── ENTRIES SUPPLIED

Definition HasSuffix (s suffix : string) : bool :=
  (String.length suffix <=? String.length s)%nat &&
  String.eqb
    (String.substring (String.length s - String.length suffix)
                      (String.length suffix) s)
    suffix.

Definition TrimSuffix (s suffix : string) : string :=
  if HasSuffix s suffix
  then String.substring 0 (String.length s - String.length suffix) s
  else s.

(** [strings.LastIndex]; Go's [-1] is [None]. *)
Fixpoint LastIndex (s substr : string) : option nat :=
  match s with
  | EmptyString => if String.eqb substr "" then Some 0 else None
  | String _ s' =>
      match LastIndex s' substr with
      | Some i => Some (S i)
      | None => if String.prefix substr s then Some 0 else None
      end
  end.

Definition upper_ascii (c : ascii) : ascii :=
  let n := nat_of_ascii c in
  if (97 <=? n)%nat && (n <=? 122)%nat then ascii_of_nat (n - 32) else c.

(** [strings.ToUpper] on ASCII letters.  No other rune has [T], [C] or [P]
    as its upper case, so the comparison with ["TCP"] below is exact. *)
Fixpoint ToUpper (s : string) : string :=
  match s with
  | EmptyString => EmptyString
  | String c s' => String (upper_ascii c) (ToUpper s')
  end.

(** ** Objects and options *)

Record KubernetesObject := {
  APIVersion : string;
  Kind : string;
  Metadata : option (gmap string value);
  Spec : option (gmap string value);
  Status : option (gmap string value);
  Data : option (gmap string value);
  StringData : option (gmap string value);
  Type_ : string
}.

Record CleanupOptions := {
  RemoveManagedFields : bool;
  RemoveStatus : bool;
  RemoveNamespace : bool;
  RemoveClusterName : bool;
  RemoveLabels : list string;
  RemoveAnnotations : list string;
  RemoveEmpty : bool;
  CleanupFinalizers : bool;
  RevertToDeployment : bool;
  PreserveResourceState : bool;
  ResourceStateMode : string
}.

Definition set_Metadata (obj : KubernetesObject) (v : option (gmap string value)) :=
  {| APIVersion := APIVersion obj; Kind := Kind obj; Metadata := v;
     Spec := Spec obj; Status := Status obj; Data := Data obj;
     StringData := StringData obj; Type_ := Type_ obj |}.
Definition set_Spec (obj : KubernetesObject) (v : option (gmap string value)) :=
  {| APIVersion := APIVersion obj; Kind := Kind obj; Metadata := Metadata obj;
     Spec := v; Status := Status obj; Data := Data obj;
     StringData := StringData obj; Type_ := Type_ obj |}.
Definition set_Status (obj : KubernetesObject) (v : option (gmap string value)) :=
  {| APIVersion := APIVersion obj; Kind := Kind obj; Metadata := Metadata obj;
     Spec := Spec obj; Status := v; Data := Data obj;
     StringData := StringData obj; Type_ := Type_ obj |}.
Definition set_Data (obj : KubernetesObject) (v : option (gmap string value)) :=
  {| APIVersion := APIVersion obj; Kind := Kind obj; Metadata := Metadata obj;
     Spec := Spec obj; Status := Status obj; Data := v;
     StringData := StringData obj; Type_ := Type_ obj |}.
Definition set_StringData (obj : KubernetesObject) (v : option (gmap string value)) :=
  {| APIVersion := APIVersion obj; Kind := Kind obj; Metadata := Metadata obj;
     Spec := Spec obj; Status := Status obj; Data := Data obj;
     StringData := v; Type_ := Type_ obj |}.
Definition set_Type (obj : KubernetesObject) (v : string) :=
  {| APIVersion := APIVersion obj; Kind := Kind obj; Metadata := Metadata obj;
     Spec := Spec obj; Status := Status obj; Data := Data obj;
     StringData := StringData obj; Type_ := v |}.

(** [main]'s default options. *)
Definition default_options : CleanupOptions :=
  {| RemoveManagedFields := true;
     RemoveStatus := true;
     RemoveNamespace := true;
     RemoveClusterName := false;
     RemoveLabels := [];
     RemoveAnnotations := [];
     RemoveEmpty := true;
     CleanupFinalizers := true;
     RevertToDeployment := true;
     PreserveResourceState := false;
     ResourceStateMode := "Desired" |}.

(** A call either returns or panics. *)
Inductive outcome (A : Type) :=
| Done (a : A)
| Panic (msg : string).
Arguments Done {A} a.
Arguments Panic {A} msg.

Global Instance outcome_ret : MRet outcome := λ A a, Done a.
Global Instance outcome_bind : MBind outcome := λ A B f m,
  match m with
  | Done a => f a
  | Panic msg => Panic msg
  end.

(** ** The State Classifier *)

(** The three tables of [resourceStateFields]: [true] marks desired state,
    [false] runtime state. *)
Definition deployment_stateFields : gmap string bool :=
  {[ "metadata.generation" := false;
     "spec.replicas" := true;
     "spec.strategy" := true;
     "spec.template" := true;
     "status" := false ]}.

Definition service_stateFields : gmap string bool :=
  {[ "spec.clusterIP" := false;
     "spec.clusterIPs" := false;
     "spec.ports" := true;
     "spec.selector" := true;
     "status" := false ]}.

Definition pod_stateFields : gmap string bool :=
  {[ "metadata.generation" := false;
     "spec.containers" := true;
     "spec.initContainers" := true;
     "spec.nodeName" := false;
     "spec.nodeSelector" := true;
     "spec.volumes" := true;
     "status" := false ]}.

Definition resourceStateFields : gmap string (gmap string bool) :=
  {[ "Deployment" := deployment_stateFields;
     "Service" := service_stateFields;
     "Pod" := pod_stateFields ]}.

(** [isDesired, exists := stateFields[path]; exists && !isDesired], after
    [stateFields, ok := resourceStateFields[kind]]. *)
Definition flagged_runtime (kind path : string) : bool :=
  match resourceStateFields !! kind with
  | Some stateFields =>
      match stateFields !! path with
      | Some isDesired => negb isDesired
      | None => false
      end
  | None => false
  end.

(** ** The Path Resolver *)

(** The walk over [parts[1:]]: every segment but the last must resolve to a
    [map[string]interface{}]; the last one is deleted from the map reached.
    The source mutates that map in place, here the spine is rebuilt. *)
Fixpoint delete_path (parts : list string) (currentMap : gmap string value)
  : gmap string value :=
  match parts with
  | [] => currentMap
  | [final] => delete final currentMap
  | part :: rest =>
      match currentMap !! part with
      | Some (VMap next) => <[part := VMap (delete_path rest next)]> currentMap
      | _ => currentMap
      end
  end.

Definition removeField (obj : KubernetesObject) (fieldPath : string)
  : KubernetesObject :=
  match Split fieldPath "." with
  | [] => obj
  | [top] =>
      if String.eqb top "metadata" then set_Metadata obj None
      else if String.eqb top "spec" then set_Spec obj None
      else if String.eqb top "status" then set_Status obj None
      else if String.eqb top "data" then set_Data obj None
      else if String.eqb top "stringData" then set_StringData obj None
      else if String.eqb top "type" then set_Type obj ""
      else obj
  | top :: rest =>
      let walk (field : option (gmap string value))
               (store : KubernetesObject → option (gmap string value) → KubernetesObject) :=
        match field with
        | None => obj
        | Some currentMap => store obj (Some (delete_path rest currentMap))
        end in
      if String.eqb top "metadata" then walk (Metadata obj) set_Metadata
      else if String.eqb top "spec" then walk (Spec obj) set_Spec
      else if String.eqb top "status" then walk (Status obj) set_Status
      else if String.eqb top "data" then walk (Data obj) set_Data
      else if String.eqb top "stringData" then walk (StringData obj) set_StringData
      else obj
  end.

(** ** The Metadata Rule Set *)

Definition cleanLabels (labels : gmap string value) (removeLabels : list string)
  : gmap string value :=
  filter (λ kv, existsb (String.eqb kv.1) removeLabels = false) labels.

Definition annotationPrefixesToRemove : list string :=
  [ "kubectl.kubernetes.io/";
    "deployment.kubernetes.io/";
    "apps.kubernetes.io/";
    "statefulset.kubernetes.io/";
    "service.kubernetes.io/";
    "batch.kubernetes.io/";
    "networking.k8s.io/";
    "rbac.authorization.k8s.io/";
    "argocd.argoproj.io/";
    "helm.sh/";
    "meta.helm.sh/";
    "fluxcd.io/";
    "kustomize.config.k8s.io/";
    "reloader.stakater.com/" ].

Definition annotationExactToRemove : gmap string bool :=
  {[ "kubernetes.io/change-cause" := true;
     "controller-revision-hash" := true;
     "deprecated.daemonset.template.generation" := true;
     "pod-template-hash" := true ]}.

Definition shouldDelete (removeAnnotations : list string) (key : string) : bool :=
  default false (annotationExactToRemove !! key)
  || existsb (λ pre, HasPrefix key pre) annotationPrefixesToRemove
  || existsb (String.eqb key) removeAnnotations.

Definition cleanAnnotations (annotations : gmap string value)
    (removeAnnotations : list string) : gmap string value :=
  filter (λ kv, shouldDelete removeAnnotations kv.1 = false) annotations.

Definition preserves_runtime (options : CleanupOptions) : bool :=
  PreserveResourceState options && String.eqb (ResourceStateMode options) "Runtime".

Definition preserves_desired (options : CleanupOptions) : bool :=
  PreserveResourceState options && String.eqb (ResourceStateMode options) "Desired".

────

:: DIRECTIONS FOR THIS TASK ::
Copy out each line of the material above, word for word, from the first down to the line containing "String _ s' =>". Add nothing.

:: SOLUTION BELOW ::
Definition HasSuffix (s suffix : string) : bool :=
  (String.length suffix <=? String.length s)%nat &&
  String.eqb
    (String.substring (String.length s - String.length suffix)
                      (String.length suffix) s)
    suffix.

Definition TrimSuffix (s suffix : string) : string :=
  if HasSuffix s suffix
  then String.substring 0 (String.length s - String.length suffix) s
  else s.

(** [strings.LastIndex]; Go's [-1] is [None]. *)
Fixpoint LastIndex (s substr : string) : option nat :=
  match s with
  | EmptyString => if String.eqb substr "" then Some 0 else None
  | String _ s' =>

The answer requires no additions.